How to complete this task >> A word-for-word transcript of every entry is required.

Source data >>
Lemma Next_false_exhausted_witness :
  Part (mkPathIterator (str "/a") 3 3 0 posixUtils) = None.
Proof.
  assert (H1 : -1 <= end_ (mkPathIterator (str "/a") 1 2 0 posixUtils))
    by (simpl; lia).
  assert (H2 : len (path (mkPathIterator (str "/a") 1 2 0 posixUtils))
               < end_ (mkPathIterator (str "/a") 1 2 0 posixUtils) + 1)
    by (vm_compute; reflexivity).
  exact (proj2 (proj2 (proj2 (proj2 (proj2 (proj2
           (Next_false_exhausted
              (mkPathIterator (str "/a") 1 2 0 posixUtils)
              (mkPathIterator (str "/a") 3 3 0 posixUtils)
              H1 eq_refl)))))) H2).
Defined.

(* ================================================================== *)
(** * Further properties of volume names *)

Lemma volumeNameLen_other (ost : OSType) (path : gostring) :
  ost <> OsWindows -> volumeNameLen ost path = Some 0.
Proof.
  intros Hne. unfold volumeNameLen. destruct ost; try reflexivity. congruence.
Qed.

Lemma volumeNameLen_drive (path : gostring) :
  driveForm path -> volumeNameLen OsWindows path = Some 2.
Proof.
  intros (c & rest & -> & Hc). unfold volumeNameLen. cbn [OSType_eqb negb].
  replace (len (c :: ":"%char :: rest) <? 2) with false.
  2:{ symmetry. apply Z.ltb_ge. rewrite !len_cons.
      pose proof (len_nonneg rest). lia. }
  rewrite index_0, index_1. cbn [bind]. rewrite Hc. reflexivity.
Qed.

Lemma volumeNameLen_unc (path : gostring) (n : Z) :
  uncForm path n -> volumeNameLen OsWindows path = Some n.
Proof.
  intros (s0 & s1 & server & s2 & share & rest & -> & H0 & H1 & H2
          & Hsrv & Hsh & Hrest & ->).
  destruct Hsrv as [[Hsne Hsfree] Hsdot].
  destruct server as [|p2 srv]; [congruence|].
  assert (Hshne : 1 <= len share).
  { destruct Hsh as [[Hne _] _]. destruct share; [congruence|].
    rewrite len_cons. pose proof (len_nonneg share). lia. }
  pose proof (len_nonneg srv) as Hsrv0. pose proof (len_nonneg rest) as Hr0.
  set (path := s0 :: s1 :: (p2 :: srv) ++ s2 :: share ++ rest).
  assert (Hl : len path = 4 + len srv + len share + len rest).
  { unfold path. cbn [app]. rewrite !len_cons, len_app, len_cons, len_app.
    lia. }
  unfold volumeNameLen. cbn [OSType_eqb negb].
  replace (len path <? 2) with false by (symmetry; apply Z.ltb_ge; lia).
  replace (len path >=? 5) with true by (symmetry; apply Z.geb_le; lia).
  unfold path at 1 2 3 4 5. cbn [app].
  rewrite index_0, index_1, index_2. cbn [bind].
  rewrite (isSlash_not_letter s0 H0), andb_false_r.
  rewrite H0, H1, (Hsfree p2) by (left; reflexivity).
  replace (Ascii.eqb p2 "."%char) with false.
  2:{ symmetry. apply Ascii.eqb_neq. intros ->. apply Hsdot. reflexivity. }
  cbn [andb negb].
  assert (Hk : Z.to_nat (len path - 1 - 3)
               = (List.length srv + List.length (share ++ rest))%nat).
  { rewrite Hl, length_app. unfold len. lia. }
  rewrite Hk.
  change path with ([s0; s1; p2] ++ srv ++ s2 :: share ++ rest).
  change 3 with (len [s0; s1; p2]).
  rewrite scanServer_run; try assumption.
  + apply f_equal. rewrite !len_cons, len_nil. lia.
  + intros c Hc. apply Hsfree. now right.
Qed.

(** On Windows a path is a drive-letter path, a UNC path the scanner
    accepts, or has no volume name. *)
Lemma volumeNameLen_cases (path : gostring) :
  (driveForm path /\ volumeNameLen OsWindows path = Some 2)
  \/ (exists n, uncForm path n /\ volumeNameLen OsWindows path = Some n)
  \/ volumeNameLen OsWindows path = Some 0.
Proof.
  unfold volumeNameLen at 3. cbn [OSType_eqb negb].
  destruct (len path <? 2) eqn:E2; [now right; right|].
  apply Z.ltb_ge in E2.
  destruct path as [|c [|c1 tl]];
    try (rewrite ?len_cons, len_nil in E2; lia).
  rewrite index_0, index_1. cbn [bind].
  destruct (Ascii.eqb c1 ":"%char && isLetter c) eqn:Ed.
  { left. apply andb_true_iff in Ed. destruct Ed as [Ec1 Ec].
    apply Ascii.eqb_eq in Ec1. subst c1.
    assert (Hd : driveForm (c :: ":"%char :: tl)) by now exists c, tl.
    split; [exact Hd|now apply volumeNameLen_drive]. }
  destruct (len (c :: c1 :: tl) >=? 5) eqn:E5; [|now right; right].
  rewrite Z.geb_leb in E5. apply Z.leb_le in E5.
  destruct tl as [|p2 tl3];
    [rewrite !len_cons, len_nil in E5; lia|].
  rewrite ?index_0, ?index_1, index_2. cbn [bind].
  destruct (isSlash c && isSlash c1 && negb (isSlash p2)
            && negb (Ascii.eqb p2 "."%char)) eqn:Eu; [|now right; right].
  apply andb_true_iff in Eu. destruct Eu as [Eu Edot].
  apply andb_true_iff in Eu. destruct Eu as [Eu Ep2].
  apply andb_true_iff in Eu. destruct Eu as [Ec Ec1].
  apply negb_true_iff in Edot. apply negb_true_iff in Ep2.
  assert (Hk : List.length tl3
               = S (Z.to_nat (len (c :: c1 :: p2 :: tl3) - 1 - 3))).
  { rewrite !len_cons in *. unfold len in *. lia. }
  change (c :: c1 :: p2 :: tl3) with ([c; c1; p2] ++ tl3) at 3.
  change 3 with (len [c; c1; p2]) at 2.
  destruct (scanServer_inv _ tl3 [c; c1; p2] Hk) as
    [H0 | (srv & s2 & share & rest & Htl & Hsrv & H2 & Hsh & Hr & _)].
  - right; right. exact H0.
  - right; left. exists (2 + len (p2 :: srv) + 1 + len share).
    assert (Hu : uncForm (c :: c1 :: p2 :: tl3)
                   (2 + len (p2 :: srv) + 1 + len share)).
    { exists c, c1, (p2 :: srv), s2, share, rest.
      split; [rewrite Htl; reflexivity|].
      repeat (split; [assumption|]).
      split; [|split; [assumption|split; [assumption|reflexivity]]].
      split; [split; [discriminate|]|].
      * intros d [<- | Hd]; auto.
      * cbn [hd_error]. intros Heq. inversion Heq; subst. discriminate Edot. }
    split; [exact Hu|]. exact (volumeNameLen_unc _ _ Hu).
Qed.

Expected output >>
Lemma Next_false_exhausted_witness :
  Part (mkPathIterator (str "/a") 3 3 0 posixUtils) = None.
Proof.
  assert (H1 : -1 <= end_ (mkPathIterator (str "/a") 1 2 0 posixUtils))
    by (simpl; lia).
  assert (H2 : len (path (mkPathIterator (str "/a") 1 2 0 posixUtils))
               < end_ (mkPathIterator (str "/a") 1 2 0 posixUtils) + 1)
    by (vm_compute; reflexivity).
  exact (proj2 (proj2 (proj2 (proj2 (proj2 (proj2
           (Next_false_exhausted
              (mkPathIterator (str "/a") 1 2 0 posixUtils)
              (mkPathIterator (str "/a") 3 3 0 posixUtils)
              H1 eq_refl)))))) H2).
Defined.

(* ================================================================== *)
(** * Further properties of volume names *)

Lemma volumeNameLen_other (ost : OSType) (path : gostring) :
  ost <> OsWindows -> volumeNameLen ost path = Some 0.
Proof.
  intros Hne. unfold volumeNameLen. destruct ost; try reflexivity. congruence.
Qed.

Lemma volumeNameLen_drive (path : gostring) :
  driveForm path -> volumeNameLen OsWindows path = Some 2.
Proof.
  intros (c & rest & -> & Hc). unfold volumeNameLen. cbn [OSType_eqb negb].
  replace (len (c :: ":"%char :: rest) <? 2) with false.
  2:{ symmetry. apply Z.ltb_ge. rewrite !len_cons.
      pose proof (len_nonneg rest). lia. }
  rewrite index_0, index_1. cbn [bind]. rewrite Hc. reflexivity.
Qed.

Lemma volumeNameLen_unc (path : gostring) (n : Z) :
  uncForm path n -> volumeNameLen OsWindows path = Some n.
Proof.
  intros (s0 & s1 & server & s2 & share & rest & -> & H0 & H1 & H2
          & Hsrv & Hsh & Hrest & ->).
  destruct Hsrv as [[Hsne Hsfree] Hsdot].
  destruct server as [|p2 srv]; [congruence|].
  assert (Hshne : 1 <= len share).
  { destruct Hsh as [[Hne _] _]. destruct share; [congruence|].
    rewrite len_cons. pose proof (len_nonneg share). lia. }
  pose proof (len_nonneg srv) as Hsrv0. pose proof (len_nonneg rest) as Hr0.
  set (path := s0 :: s1 :: (p2 :: srv) ++ s2 :: share ++ rest).
  assert (Hl : len path = 4 + len srv + len share + len rest).
  { unfold path. cbn [app]. rewrite !len_cons, len_app, len_cons, len_app.
    lia. }
  unfold volumeNameLen. cbn [OSType_eqb negb].
  replace (len path <? 2) with false by (symmetry; apply Z.ltb_ge; lia).
  replace (len path >=? 5) with true by (symmetry; apply Z.geb_le; lia).
  unfold path at 1 2 3 4 5. cbn [app].
  rewrite index_0, index_1, index_2. cbn [bind].
  rewrite (isSlash_not_letter s0 H0), andb_false_r.
  rewrite H0, H1, (Hsfree p2) by (left; reflexivity).
  replace (Ascii.eqb p2 "."%char) with false.
  2:{ symmetry. apply Ascii.eqb_neq. intros ->. apply Hsdot. reflexivity. }
  cbn [andb negb].
  assert (Hk : Z.to_nat (len path - 1 - 3)
               = (List.length srv + List.length (share ++ rest))%nat).
  { rewrite Hl, length_app. unfold len. lia. }
  rewrite Hk.
  change path with ([s0; s1; p2] ++ srv ++ s2 :: share ++ rest).
  change 3 with (len [s0; s1; p2]).
  rewrite scanServer_run; try assumption.
  + apply f_equal. rewrite !len_cons, len_nil. lia.
  + intros c Hc. apply Hsfree. now right.
Qed.

(** On Windows a path is a drive-letter path, a UNC path the scanner
    accepts, or has no volume name. *)
Lemma volumeNameLen_cases (path : gostring) :
  (driveForm path /\ volumeNameLen OsWindows path = Some 2)
  \/ (exists n, uncForm path n /\ volumeNameLen OsWindows path = Some n)
  \/ volumeNameLen OsWindows path = Some 0.
Proof.
  unfold volumeNameLen at 3. cbn [OSType_eqb negb].
  destruct (len path <? 2) eqn:E2; [now right; right|].
  apply Z.ltb_ge in E2.
  destruct path as [|c [|c1 tl]];
    try (rewrite ?len_cons, len_nil in E2; lia).
  rewrite index_0, index_1. cbn [bind].
  destruct (Ascii.eqb c1 ":"%char && isLetter c) eqn:Ed.
  { left. apply andb_true_iff in Ed. destruct Ed as [Ec1 Ec].
    apply Ascii.eqb_eq in Ec1. subst c1.
    assert (Hd : driveForm (c :: ":"%char :: tl)) by now exists c, tl.
    split; [exact Hd|now apply volumeNameLen_drive]. }
  destruct (len (c :: c1 :: tl) >=? 5) eqn:E5; [|now right; right].
  rewrite Z.geb_leb in E5. apply Z.leb_le in E5.
  destruct tl as [|p2 tl3];
    [rewrite !len_cons, len_nil in E5; lia|].
  rewrite ?index_0, ?index_1, index_2. cbn [bind].
  destruct (isSlash c && isSlash c1 && negb (isSlash p2)
            && negb (Ascii.eqb p2 "."%char)) eqn:Eu; [|now right; right].
  apply andb_true_iff in Eu. destruct Eu as [Eu Edot].
  apply andb_true_iff in Eu. destruct Eu as [Eu Ep2].
  apply andb_true_iff in Eu. destruct Eu as [Ec Ec1].
  apply negb_true_iff in Edot. apply negb_true_iff in Ep2.
  assert (Hk : List.length tl3
               = S (Z.to_nat (len (c :: c1 :: p2 :: tl3) - 1 - 3))).
  { rewrite !len_cons in *. unfold len in *. lia. }
  change (c :: c1 :: p2 :: tl3) with ([c; c1; p2] ++ tl3) at 3.
  change 3 with (len [c; c1; p2]) at 2.
  destruct (scanServer_inv _ tl3 [c; c1; p2] Hk) as
    [H0 | (srv & s2 & share & rest & Htl & Hsrv & H2 & Hsh & Hr & _)].
  - right; right. exact H0.
  - right; left. exists (2 + len (p2 :: srv) + 1 + len share).
    assert (Hu : uncForm (c :: c1 :: p2 :: tl3)
                   (2 + len (p2 :: srv) + 1 + len share)).
    { exists c, c1, (p2 :: srv), s2, share, rest.
      split; [rewrite Htl; reflexivity|].
      repeat (split; [assumption|]).
      split; [|split; [assumption|split; [assumption|reflexivity]]].
      split; [split; [discriminate|]|].
      * intros d [<- | Hd]; auto.
      * cbn [hd_error]. intros Heq. inversion Heq; subst. discriminate Edot. }
    split; [exact Hu|]. exact (volumeNameLen_unc _ _ Hu).
Qed.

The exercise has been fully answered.